Rédigé par leral.net le Dimanche 2 Novembre 2014 à 02:39 | | 0 commentaire(s)|

L’OBS-People C’est une dame décontractée, accrochée à son téléphone qui nous accueille dans son atelier de couture sis à Scat-Urbam. Souriante à souhait, la dame, teint chatoyant, est belle dans sa mise distinguée. En pleins préparatifs pour la première édition de son défilé de mode intitulée : «La nuit de l’élégance», Seynabou Gningue, Nadoura pour les férus de mode, a accepté de lâcher son combiné. Le temps de nous entretenir sur cet événement prévu ce 1er novembre, mais aussi et surtout sur son parcours atypique. Itinéraire d’une secrétaire devenue styliste…
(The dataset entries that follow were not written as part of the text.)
(** The same registry with another state of the disk. *)
Definition on_disk (s : memfs) (w : World memfs) : World memfs := mkWorld (heap w) (reg w) s.

Lemma pair_of_fst {A B} (x : A * B) a : fst x = a -> x = (a, snd x).
Proof. by destruct x as [? ?]; intros <-. Qed.

Lemma w_empty_reachable : reachable w_empty.
Proof. apply (reach_new (at_time 1) "peers.json" objects no_files), pair_of_fst. vm_compute. reflexivity. Qed.
Lemma w_alice_reachable : reachable w_alice.
Proof. apply (reach_op (OpAdd (at_time 10) 1%positive)), w_empty_reachable. Qed.
Lemma w_both_reachable : reachable w_both.
Proof. apply (reach_op (OpAdd (at_time 11) 2%positive)), w_alice_reachable. Qed.
Lemma w_both_keyed : keyed w_both.
Proof. apply reachable_good, w_both_reachable. Qed.

(** A decidable property of all peers of a concrete registry. *)
Lemma all_get (P : Peer -> Prop) `{forall p, Decision (P p)} (w : World memfs) :
  bool_decide (map_Forall (fun _ => P) (abs_peers w)) = true ->
  forall id p, GetPeer id w = Some p -> P p.
Proof.
  intros Hb id p Hg. apply bool_decide_eq_true in Hb. apply (Hb id p). by rewrite abs_lookup.
Qed.

(** ** The theorems on them *)
Lemma registry_refines_witness :
  abs w_both = snd (spec_op (fun l => heap w_alice !! l) (OpAdd (at_time 11) 2%positive) (abs w_alice)) /\
  GetPeer "bob" w_both = Some bob /\ IsPeerAllowed "bob" "" w_both = true.
Proof.
  pose proof (registry_refines (OpAdd (at_time 11) 2%positive) w_alice
    (proj1 (reachable_good _ w_alice_reachable))) as Hr.
  rewrite (surjective_pairing (run_op (OpAdd (at_time 11) 2%positive) w_alice)) in Hr.
  rewrite (surjective_pairing (spec_op _ _ _)) in Hr. destruct Hr as (_ & Ha & _ & _ & _ & _ & Hallow & _).
  split; [exact Ha|split; [vm_compute; reflexivity|]]. apply Hallow. left. reflexivity.
Defined.

Lemma registry_invariant_witness :
  exists pts t, kdTree (reg w_both) = Some t /\ NewKDTree pts = inr t /\ pts ≡ₚ points w_both.
Proof.
  destruct (registry_invariant w_both w_both_reachable) as [_ Ht].
  rewrite decide_False in Ht by (vm_compute; discriminate). exact Ht.
Defined.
Seynabou Gningue dite Nadoura : Les «contours» d’une secrétaire devenue créatrice de mode…
De la paperasse aux chiffons

«Je m’appelle Seynabou Gningue. Je suis née en 1968 à Kaolack et j’ai grandi dans une fratrie de 8 enfants dont 4 garçons et 4 filles. Je m’active dans la mode. A part cela, je suis une femme ordinaire, qui s’occupe bien de sa maison, de son mari et de ses 4 enfants (3 garçons et 1 fille). Je suis l’unique épouse de mon mari et cela fait plus de 20 ans que je suis dans les liens du mariage. J’ai eu un cursus scolaire normal, mais après avoir eu mon BFEM, j’ai renoncé au collège pour suivre une formation en Secrétariat, à Madièye Sall, à cause d’une année blanche. Par la suite, j’ai intégré le milieu professionnel. J’ai d’abord fait mes armes à l’hôpital de Grand-Yoff ex-CTO, en qualité de secrétaire, avant d’être contrainte d’observer une pause. Je m’étais mariée entre temps et j’ai eu mon premier enfant, il était pour moi impossible d’allier mon rôle d’épouse et de mère et de travailler en même temps. Lorsque je fus en mesure de retravailler, j’ai rejoint le cabinet d’avocats d’un de mes frères. Au bout de deux ans, j’ai arrêté pour m’occuper d’un télé-centre dont on m’avait confié la gestion. Une fois de plus, j’ai dû arrêter pour me consacrer à plein temps à ma famille. C’est après cela que je me suis lancé dans la couture.»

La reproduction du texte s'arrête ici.